Je me permets d’en retenir ceci :


D’abord cette parole (de « conseil » _ de « quelqu’un » ! _ à propos d’« une conférence sur « le désir »«  que Clément Rosset pense devoir (« il me faut«  !) « prononcer dans l’après-midi«  même, à Nice ; je reproduis in extenso le passage de la page 8 :

« Or voici que quelqu’un (que je n’identifie pas dans le rêve, mais à qui je me sens très redevable dans la réalité) me prend à l’écart pour me dire : « C’est pourtant bien simple. Il suffit de montrer que le désir est quelque chose de très compliqué, ou plutôt de très complexe _ c’est beaucoup mieux, en effet ! On ne désire jamais quelque chose _ d’unique, séparé d’un contexte _, mais une pluralité _ en quelque sorte « ouverte »… _ de choses.

Evoquez en passant Deleuze

et concluez avec Balzac.

Le début ? Eh bien, il n’y a qu’à parler du « Combray » de Proust, de la petite madeleine. »

Pour la référence au « Combray » de Proust _ une Bible, en effet ! _, voici la source vive, donnée page 13 :

« Comme dans ce jeu où les Japonais _ cf une très belle scène du film « Domicile conjugal » de François Truffaut _, s’amusent à tremper dans un bol de porcelaine rempli d’eau, de petits morceaux de papier jusque là indistincts qui, à peine y sont-ils trempés, s’étirent, se contournent, se colorent, se différencient, deviennent des fleurs, des maisons, des personnages consistants et reconnaissables ;

de même maintenant toutes les fleurs de notre jardin et celles du jardin de Monsieur Swann _ « Combray » constitue le (grand !) chapitre d’ouverture de « Du côté de chez Swann » _, et les nymphéas de la Vivonne,

et les bonnes gens du village et leurs petits logis _ tout se précipite et accourt _ et tout Combray et ses environs,

tout cela qui prend forme et solidité,

est sorti,

ville et jardins, de ma tasse de thé«  _ page 13 de « La Nuit de mai« …

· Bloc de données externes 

(* ===== verification/ListFacts.v ===== *)
(** * ListFacts: listing identities

    The query of [ListIdentities] (filter, order, limit and offset) against a
    declarative page: the selected rows, each once, sorted, cut out at the
    requested place. *)

From Stdlib Require Import ZArith Lia Ascii String.
From stdpp Require Import base list sorting strings numbers gmap.
From S2P Require Import Prelude Bytes Errors Model Repository World Schema Postgres TenantService.
From S2P Require Import IdentityService KeyService Crypto Argon2 SchemaFacts StatementFacts.
From S2P Require Import Guarantees Integrity Runs System Demo UpdateFacts.
Open Scope Z_scope.

(** ** The parts of a list query *)

Lemma elem_of_rows_where {A} (P : A -> bool) (m : gmap string A) x :
  x ∈ rows_where P m <-> P x = true /\ exists id : string, m !! id = Some x.
Proof.
  unfold rows_where. rewrite list_elem_of_filter, Is_true_true, list_elem_of_fmap. split.
  - intros [? ([id y] & -> & Hin%elem_of_map_to_list)]. eauto.
  - intros [? [id Hid]]. split; [done|]. exists (id, x). split; [done|]. by apply elem_of_map_to_list.
Qed.

Lemma NoDup_rows_where {A} (P : A -> bool) (m : gmap string A) (id_of : A -> string) :
  map_Forall (fun id x => id_of x = id) m -> NoDup (id_of <$> rows_where P m).
Proof.
  intros Hm. unfold rows_where.
  assert (id_of <$> (snd <$> map_to_list m) = fst <$> map_to_list m) as Hfst.
  { rewrite <- list_fmap_compose. apply list_fmap_ext. intros i [k x] Hk. simpl.
    apply Hm, elem_of_map_to_list. by eapply list_elem_of_lookup_2. }
  apply (sublist_NoDup _ (id_of <$> (snd <$> map_to_list m))).
  - rewrite Hfst. apply NoDup_fst_map_to_list.
  - apply fmap_sublist, sublist_filter.
Qed.

(** Sorting by an instant. *)
Section by_time.
Context {A} (at_ : A -> time).
Definition earlier (dsc : bool) (x y : A) : Prop := if dsc then at_ y <= at_ x else at_ x <= at_ y.

Lemma order_by_spec (dsc : bool) (l : list A) :
  let le (x y : A) := at_ x <=? at_ y in
  let sorted := order_by (if dsc then desc le else le) l in
  sorted ≡ₚ l /\ StronglySorted (earlier dsc) sorted.
Proof.
  intros le sorted. unfold sorted, order_by. split; [apply merge_sort_Permutation|].
  set (R := fun x y => Is_true ((if dsc then desc le else le) x y)).
  assert (forall x y, R x y <-> earlier dsc x y) as HR.
  { intros x y. unfold R, earlier, desc, le. rewrite Is_true_true. destruct dsc; apply Z.leb_le. }
  assert (Transitive R) by (intros x y z; rewrite !HR; unfold earlier; destruct dsc; lia).
  assert (Total R) by (intros x y; rewrite !HR; unfold earlier; destruct dsc; lia).
  assert (StronglySorted R (merge_sort R l)) as Hs by by apply (StronglySorted_merge_sort R).
  clear -HR Hs. induction Hs as [|x xs _ IH Hall]; constructor; [done|].
  eapply list.Forall_impl; [exact Hall|]. intros y. apply HR.
Qed.
End by_time.

Lemma limit_offset_page {A} lim off (l : list A) :
  limit_offset lim off l =
  let rest := drop (Z.to_nat off) l in if 0 <? lim then take (Z.to_nat lim) rest else rest.
Proof.
  unfold limit_offset. destruct (Z.ltb_spec 0 off); [done|].
  by replace (Z.to_nat off) with 0%nat by lia.
Qed.

Lemma elem_of_page {A} lim off (l : list A) x : x ∈ limit_offset lim off l -> x ∈ l.
Proof.
  rewrite limit_offset_page. cbv zeta. case_match; intros Hx.
  - by eapply subseteq_drop, subseteq_take.
  - by eapply subseteq_drop.
Qed.

(** ** The service *)

(** What a filter asks of a row of the tenant. *)
Definition selected (T : string) (f : IdentityFilter) (r : IdentityRow) : Prop :=
  ir_tenant_id r = T /\ (forall s, if_Type f = Some s -> ir_type r = s) /\
  (forall s, if_Status f = Some s -> ir_status r = s).
(** The labels it names exist. *)
Definition filter_ok (f : IdentityFilter) : Prop :=
  (forall s, if_Type f = Some s -> s ∈ identity_type) /\
  (forall s, if_Status f = Some s -> s ∈ identity_status).

Lemma if_eq_true o s : if_eq o s = true <-> forall x, o = Some x -> s = x.
Proof.
  destruct o as [x|]; simpl; [|by split]. rewrite String.eqb_eq. split.
  - by intros <- ? [= <-].
  - intros H. symmetry. by apply H.
Qed.

Section list.
Context {X : Type} (env : Env) (p : Prims) (IDKey : idkey) (json : Codec) (cfg : CryptoConfig).
Context `{!Reliable env}.
Implicit Types w : World X.
Abbreviation crypto := (cryptoSvc (X:=X) env p IDKey json cfg).
Abbreviation repos := (repos (X:=X) env json).

Lemma enum_filter labels o :
  (forall s, o = Some s -> s ∈ labels) ->
  exists s, match o with None => inr ""%string | Some s => enum_in env labels s end = inr s.
Proof.
  intros Ho. destruct o as [s|]; [|by eexists]. exists s. unfold enum_in.
  by rewrite bool_decide_eq_true_2 by by apply Ho.
Qed.

(** Rows without stored vectors decrypt to themselves. *)
Lemma exec_decrypt_all (rows : list IdentityRow) w :
  Forall (fun r => ir_attributes_iv r = []) rows ->
  exec (mapM (fun i => mapErr (EWrap ("decrypt attributes for " +:+ i_ID i))
                         (decryptAttributes crypto json i)) (scanIdentity <$> rows)) w =
  (w, Ok (scanIdentity <$> rows)).
Proof.
  induction 1 as [|r rows Hr _ IH]; [done|]. rewrite fmap_cons. cbn [mapM].
  rewrite exec_bind, exec_mapErr, decrypt_empty by (simpl; by rewrite Hr).
  cbv iota beta. by rewrite exec_bind, IH.
Qed.

(** C20. Listing identities.  ListIdentities in the order the transports ask for
    returns one page of the tenant's identities that the filter selects, each
    once, ordered by creation time, oldest first unless Desc is set: the page
    starts after [Offset] of them and has as many of the rest as [Limit]
    allows; a Limit or Offset of zero or less is no bound.  The tables do not
    change. *)
Theorem ListIdentities_page t T f w :
  uuid_in env t = Some T -> filter_ok f -> no_ivs (w_db w) -> if_OrderBy f = ""%string ->
  exists rows,
    (forall r, r ∈ rows <-> selected T f r /\ exists id, db_identities (w_db w) !! id = Some r) /\
    (map_Forall (fun id r => ir_id r = id) (db_identities (w_db w)) -> NoDup (ir_id <$> rows)) /\
    StronglySorted (earlier ir_created_at (if_Desc f)) rows /\
    let rest := drop (Z.to_nat (if_Offset f)) rows in
    let page := if 0 <? if_Limit f then take (Z.to_nat (if_Limit f)) rest else rest in
    exec (ListIdentities repos crypto json t f) w = (ticks 3 w, Ok (scanIdentity <$> page)).
Proof.
  intros Ht [Hty Hst] Hno Hord.
  set (P := fun r => String.eqb (ir_tenant_id r) T && if_eq (if_Type f) (ir_type r) &&
    if_eq (if_Status f) (ir_status r)).
  destruct (order_by_spec ir_created_at (if_Desc f) (rows_where P (db_identities (w_db w)))) as [Hp Hs].
  eexists. split; [|split; [|split; [exact Hs|]]].
  - intros r. rewrite Hp, elem_of_rows_where. unfold P, selected.
    rewrite !andb_true_iff, String.eqb_eq, !if_eq_true. tauto.
  - intros Hids. rewrite Hp. by apply NoDup_rows_where.
  - intros rest page. unfold ListIdentities. rewrite exec_bind, exec_mapErr.
    simpl Identities_List. unfold IdentityRepo_List. rewrite Hord. simpl String.eqb. cbv iota.
    rewrite (exec_withTenantConn env), exec_bind, exec_mapErr. unfold Returning.
    rewrite (exec_pg_command env). unfold sqlIdentityList, uuid_col. rewrite Ht.
    destruct (enum_filter identity_type (if_Type f) Hty) as [s1 Hs1].
    destruct (enum_filter identity_status (if_Status f) Hst) as [s2 Hs2].
    simpl rbind. rewrite Hs1. simpl rbind. rewrite Hs2. simpl rbind. cbv iota beta.
    rewrite exec_ret. cbv iota beta. fold P.
    match goal with |- context [limit_offset ?a ?b ?c] => change c with
      (order_by (if if_Desc f then desc (fun x y => ir_created_at x <=? ir_created_at y)
                 else (fun x y => ir_created_at x <=? ir_created_at y))
         (rows_where P (db_identities (w_db w)))) end.
    rewrite limit_offset_page. fold rest. fold page. rewrite (exec_decrypt_all page).
    + by rewrite set_db_same, ticks_ticks.
    + apply list.Forall_forall. intros r Hr.
      assert (r ∈ rows_where P (db_identities (w_db w))) as Hin.
      { rewrite <- Hp. apply (elem_of_page (if_Limit f) (if_Offset f)). rewrite limit_offset_page.
        exact Hr. }
      apply elem_of_rows_where in Hin as [_ [id Hid]]. exact (Hno id r Hid).
Qed.
End list.

(** The first page of one identity of the demo tenant, newest first. *)
Lemma ListIdentities_page_witness :
  exists rows,
    let w := demo_world "active" "active" in
    let f := mkIdentityFilter None None 1 0 "" true in
    (forall r, r ∈ rows <-> selected "t1" f r /\ exists id, db_identities (w_db w) !! id = Some r) /\
    exec (ListIdentities (repos demo_env demo_json)
      (cryptoSvc demo_env demo_prims demo_IDKey demo_json demo_cfg) demo_json "t1" f) w =
    (ticks 3 w, Ok (scanIdentity <$> take 1 rows)).
Proof.
  destruct (ListIdentities_page demo_env demo_prims demo_IDKey demo_json demo_cfg "t1" "t1"
    (mkIdentityFilter None None 1 0 "" true) (demo_world "active" "active"))
    as (rows & Hrows & _ & _ & Hexec).
  - reflexivity.
  - split; intros s; discriminate.
  - apply map_Forall_to_list. vm_compute. repeat constructor.
  - reflexivity.
  - exists rows. split; [exact Hrows|exact Hexec].
Defined.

Clément Rosset commente : « Autrement dit Combray n’est pas en soi, ou à lui seul, un objet _ séparé, individualisé et, statiquement, coupé du reste _ de joie ou un sujet de désir (en l’occurrence rétroactif, comme il advient toujours chez Proust), mais la somme _ et même le produit, la multiplication proliférante et féconde _ des joies et des désirs connotés par l’enfance de Proust _ ou plutôt « Marcel » seulement, le narrateur de la « Recherche » ; et pas directement, du moins, l’auteur, Proustà Combray. (…) Je suggère qu’un objet d’amour n’est jamais _ pour qui le ressent et l’éprouve, cet « ob-jet«  _ seul _ statiquement, en quelque sorte ; et figé… _ mais toujours accompagné (…) d’un ensemble de facteurs favorables _ dynamiques, dynamisant _ qui le favorisent _ en son statut même d’objet désiré _ et lui tiennent lieu, comme pour un mets réussi _ c’est-à-dire véritablement « appétissant »  et « réjouissant » _, d’excellente et nécessaire _ oui ! _ garniture«  _ comme la dynamique des guirlandes des notes bien mal nomméees « d’accompagnement« , et de leur jeu, surtout, improvisé, dans l’interprétation de la musique baroque, ou dans le jazz, ou dans tout vrai concert euphorisant ; et pas seulement dans les cadences dont je parlai hier à propos de celles de l’éblouissant Martin Fröst dans les œuvres concertantes pour clarinette solo (virtuose) de Weber, à propos de la vertu charmeuse de l' »élégance »…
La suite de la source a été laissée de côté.